O fato de as unidades serem baixadas e usadas sem nenhuma interatividade posterior – como, por exemplo, o upload de novos materiais a partir de mudanças feitas, o compartilhamento de outros materiais etc., previstos na plataforma – indicia que as práticas configuradas em seu uso não operam na direção de apropriação da técnica para a produção de uma cultura digital – “ligada sobretudo aos aspectos de difusão” (SALGADO, 2020, no prelo); antes, parecem operar na lógica do consumo instaurada pelo impresso, cuja permanência é verificável, por exemplo, no fato de as unidades serem disponibilizadas em formato PDF, o que impede sua edição.

Impõe-se, assim, a questão levantada por Ribeiro (2018a):

Se as bases do trabalho com TICs [Tecnologias de Informação e Comunicação] na escola eram, justamente, as da cultura digital (compartilhar, colaborar, remixar, samplear, cortar-e-colar, fazer pastiche, recriar ou editar – no sentido mais amplo), as bases da produção do livro impresso são as da autoria individual e claramente atribuída, do direito patrimonial ao texto, do direito moral à criação de um autor identificável, da edição autorizada documentalmente, do crivo de um editor. [...] Como relatar atividades digitais em um mundo que opera na cultura do impresso? (RIBEIRO, 2018b, p. 24-25).

Essa ausência de partilha e de interação no fórum do PPPLE é um exemplo, portanto, da “viscosidade das práticas cotidianas” (DEBRAY, 1995, p. 28) – neste caso, a permanência de práticas já cristalizadas no consumo de materiais didáticos diversos. A esse respeito, é pertinente a reflexão do autor:

O erro dos futurólogos e a decepção dos futuristas provêm, normalmente, de uma superestimação dos efeitos do médium por subestimação das tramas lentas do meio. Em geral, a utilização é mais arcaica do que o utensílio. A explicação é evidente: por definição, se o médium é novo, o meio é velho.

Trata-se de uma estratificação de memórias e associações narrativas, um palimpsesto de gestos e lendas incessantemente reativáveis, o repertório em camadas sobrepostas dos suportes e símbolos de todas as épocas anteriores.
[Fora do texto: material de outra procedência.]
Lemma crc32_padded_ok d n : crc32_padded (E := E) d n = Ok (crc32_iso_hdlc (zero_extend d (Some n))).
Proof.
  unfold crc32_padded, zero_extend. pose proof (zlen_nonneg d).
  assert (effective_len (zlen d) (Some n) - zlen d = sat_sub_u64 n (zlen d)) as ->
    by (unfold effective_len, sat_sub_u64; destruct (Z.ltb_spec (zlen d) n); lia).
  assert (0 <= sat_sub_u64 n (zlen d)) by (unfold sat_sub_u64; lia).
  pose proof (pad_loop_fed crc_fed (fun h d => Ok (E := E) (hasher_update h d)) (pad_fuel (sat_sub_u64 n (zlen d)))
    (sat_sub_u64 n (zlen d)) (hasher_update Crc32Hasher_new d) d
    (fun st p d H => hasher_update_fed _ _ _ H) (conj H0 (pad_fuel_enough _ H0))
    (hasher_update_fed _ _ _ crc_fed_new)) as Hp.
  destruct (pad_loop _ _ _ _) as [h| |]; [|done|done]. by rewrite bind_Ok, (hasher_finalize_fed _ _ Hp).
Qed.
End props.

(** * Correctness *)

(** What a reader of a file does with one slice's state and the file's. *)
Inductive call := SliceUpdate (d : list byte) | FileUpdate (d : list byte) | UpdateBoth (d : list byte).
Definition to_slice (c : call) : list byte := match c with SliceUpdate d | UpdateBoth d => d | FileUpdate _ => [] end.
Definition to_file (c : call) : list byte := match c with FileUpdate d | UpdateBoth d => d | SliceUpdate _ => [] end.

Fixpoint run_calls {B : Backends} {E} (s : SliceChecksumState) (f : FileHashState) (cs : list call)
    : outcome E (SliceChecksumState * FileHashState) :=
  match cs with
  | [] => Ok (s, f)
  | SliceUpdate d :: cs => s ← slice_update s d; run_calls s f cs
  | FileUpdate d :: cs => f ← file_update f d; run_calls s f cs
  | UpdateBoth d :: cs => r ← update_with_file_hash s f d; run_calls r.1 r.2 cs
  end.
(* ===== verification/Par2Path.v ===== *)
(** PAR2 filename translation, [crates/par2-rs/src/path.rs]: names out of
    untrusted packets become paths that stay under the directory they are
    joined to. A string is the list of its scalars; a path is its string, and
    [components] and [join] are those of [std::path] on Unix. *)
From Stdlib Require Import Strings.String.
From S2P Require Import Prelude.
From S2P Require Import RarTypes.
From S2P Require Import Utf8.
From S2P Require Import Par2Types.

(** * Definitions *)

Definition SLASH : Z := 47.
Definition BACKSLASH : Z := 92.
Definition DOT : Z := 46.
Definition PERCENT : Z := 37.

Definition HEX : list Z := [48; 49; 50; 51; 52; 53; 54; 55; 56; 57; 65; 66; 67; 68; 69; 70].
Definition encode_byte (b : byte) (out : ustring) : ustring :=
  out ++ [PERCENT; nth (Z.to_nat (Z.shiftr (u8 b) 4)) HEX 0; nth (Z.to_nat (Z.land (u8 b) 0x0F)) HEX 0].
Definition encode_char (ch : Z) (out : ustring) : ustring :=
  foldl (fun out b => encode_byte b out) out (append_lenient_utf8 ch).

(** [char::is_control]: the Unicode category Cc. *)
Definition is_control (ch : Z) : bool :=
  ((0 <=? ch) && (ch <=? 0x1f)) || ((0x7f <=? ch) && (ch <=? 0x9f)).
(** Windows also forbids double quote, star, colon, angle brackets, question
    mark and bar. *)
Definition is_illegal_local_char (windows : bool) (ch : Z) : bool :=
  is_control ch || (windows && existsb (Z.eqb ch) [34; 42; 58; 60; 62; 63; 124; 0]).

Definition encode_component (windows : bool) (component : ustring) : ustring :=
  foldl (fun encoded ch => if is_illegal_local_char windows ch then encode_char ch encoded else encoded ++ [ch])
    [] component.

(** [str::split] at a character, and [join]. *)
Fixpoint split (c : Z) (s : ustring) : list ustring :=
  match s with
  | [] => [[]]
  | x :: s =>
      if x =? c then [] :: split c s
      else match split c s with part :: parts => (x :: part) :: parts | [] => [[x]] end
  end.
Fixpoint join (c : Z) (parts : list ustring) : ustring :=
  match parts with
  | [] => []
  | [part] => part
  | part :: parts => part ++ c :: join c parts
  end.
Definition starts_with (p : Z) (s : ustring) : bool := match s with x :: _ => x =? p | [] => false end.
Definition is_nil {A} (l : list A) : bool := match l with [] => true | _ => false end.

(** The loop over the parts: what is pushed and whether a name was seen. *)
Definition push_part (windows : bool) (normalized : ustring) (s : list ustring * bool) (indexed : nat * ustring)
    : list ustring * bool :=
  let '(parts, saw_name_component) := s in
  let '(index, part) := indexed in
  if is_nil part then
    if (index =? 0)%nat && starts_with SLASH normalized
    then (parts ++ [[PERCENT; 50; 70]], true)
    else (parts, saw_name_component)
  else
    let encoded := if bool_decide (part = [DOT; DOT]) then [PERCENT; 50; 69; PERCENT; 50; 69]
                   else encode_component windows part in
    (if is_nil encoded then parts else parts ++ [encoded], true).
Eu sou papiro, pergaminho, papel e tela de computador (DEBRAY, 1995, p. 28-29, negritos nossos).

Embora se possa lamentar do ponto de vista das possibilidades de interação não utilizadas, trata-se de dados interessantes para a pesquisa, já que atestam a importância das práticas e dos pertencimentos para a constituição das comunidades e a força simbólica de usos consagrados por materiais didáticos impressos tradicionais nos imaginários de alunos e professores.